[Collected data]
※

(* ===== verification/SuPassi.v ===== *)
(** * The steps of [sys_su] *)

From S2P Require Import Prelude Bytes Esito ShaSpec ShaBlocco Sha256 Sha256Flusso Sha256K ShaThms Su SuSpec.

(** ** Strings of the caller *)

Lemma verify_loop_stringa mem str : forall k i, verify_loop k i mem str = true -> 0 <= i ->
  exists n, (n < k)%nat /\ mem (u32 (str + (i + Z.of_nat n))) = 0 /\
    forall j, (j < n)%nat -> mem (u32 (str + (i + Z.of_nat j))) <> 0.
Proof.
  induction k as [|k IH]; intros i E Hi; [done|]. cbn [verify_loop] in E. destruct (USER_SPACE_END <=? u32 (str + i)); [done|].
  destruct (Z.eqb_spec (mem (u32 (str + i))) 0) as [E0|E0].
  - exists 0%nat. rewrite Z.add_0_r. split; [lia|]. split; [done|]. intros j Hj. lia.
  - destruct (IH (i + 1) E ltac:(lia)) as (n & Hn & H0 & Hj). exists (S n). split; [lia|]. split.
    + rewrite <- H0. do 2 f_equal. lia.
    + intros [|j] Hjn; [by rewrite Z.add_0_r|]. replace (i + Z.of_nat (S j)) with (i + 1 + Z.of_nat j) by lia. apply Hj. lia.
Qed.

(** The bytes from [str] on. *)
Definition da_memoria (mem : Z -> Z) (str : Z) (n : nat) : list Z := (fun k => mem (u32 (str + Z.of_nat k))) <$> seq 0 n.

Lemma nth_da_memoria mem str n k : (k < n)%nat -> nth k (da_memoria mem str n) 0 = mem (u32 (str + Z.of_nat k)).
Proof.
  intros Hk. unfold da_memoria. rewrite nth_lookup, list_lookup_fmap, lookup_seq_lt by done. done.
Qed.

(** Inside the string. *)
Lemma dal_chiamante_val mem str n k : (forall j, (j < n)%nat -> mem (u32 (str + Z.of_nat j)) <> 0) -> (k <= n)%nat ->
  dal_chiamante mem str k = Val (mem (u32 (str + Z.of_nat k))).
Proof.
  intros Hj Hk. unfold dal_chiamante. destruct (existsb _ _) eqn:E; [|done]. exfalso.
  apply existsb_exists in E as (j & Hin & E0). apply in_seq in Hin. apply Z.eqb_eq in E0. apply (Hj j); [lia | done].
Qed.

※

Retype every entry above, word for word.

Result for this task -
(* ===== verification/SuPassi.v ===== *)
(** * The steps of [sys_su] *)

From S2P Require Import Prelude Bytes Esito ShaSpec ShaBlocco Sha256 Sha256Flusso Sha256K ShaThms Su SuSpec.

(** ** Strings of the caller *)

Lemma verify_loop_stringa mem str : forall k i, verify_loop k i mem str = true -> 0 <= i ->
  exists n, (n < k)%nat /\ mem (u32 (str + (i + Z.of_nat n))) = 0 /\
    forall j, (j < n)%nat -> mem (u32 (str + (i + Z.of_nat j))) <> 0.
Proof.
  induction k as [|k IH]; intros i E Hi; [done|]. cbn [verify_loop] in E. destruct (USER_SPACE_END <=? u32 (str + i)); [done|].
  destruct (Z.eqb_spec (mem (u32 (str + i))) 0) as [E0|E0].
  - exists 0%nat. rewrite Z.add_0_r. split; [lia|]. split; [done|]. intros j Hj. lia.
  - destruct (IH (i + 1) E ltac:(lia)) as (n & Hn & H0 & Hj). exists (S n). split; [lia|]. split.
    + rewrite <- H0. do 2 f_equal. lia.
    + intros [|j] Hjn; [by rewrite Z.add_0_r|]. replace (i + Z.of_nat (S j)) with (i + 1 + Z.of_nat j) by lia. apply Hj. lia.
Qed.

(** The bytes from [str] on. *)
Definition da_memoria (mem : Z -> Z) (str : Z) (n : nat) : list Z := (fun k => mem (u32 (str + Z.of_nat k))) <$> seq 0 n.

Lemma nth_da_memoria mem str n k : (k < n)%nat -> nth k (da_memoria mem str n) 0 = mem (u32 (str + Z.of_nat k)).
Proof.
  intros Hk. unfold da_memoria. rewrite nth_lookup, list_lookup_fmap, lookup_seq_lt by done. done.
Qed.

(** Inside the string. *)
Lemma dal_chiamante_val mem str n k : (forall j, (j < n)%nat -> mem (u32 (str + Z.of_nat j)) <> 0) -> (k <= n)%nat ->
  dal_chiamante mem str k = Val (mem (u32 (str + Z.of_nat k))).
Proof.
  intros Hj Hk. unfold dal_chiamante. destruct (existsb _ _) eqn:E; [|done]. exfalso.
  apply existsb_exists in E as (j & Hin & E0). apply in_seq in Hin. apply Z.eqb_eq in E0. apply (Hj j); [lia | done].
Qed.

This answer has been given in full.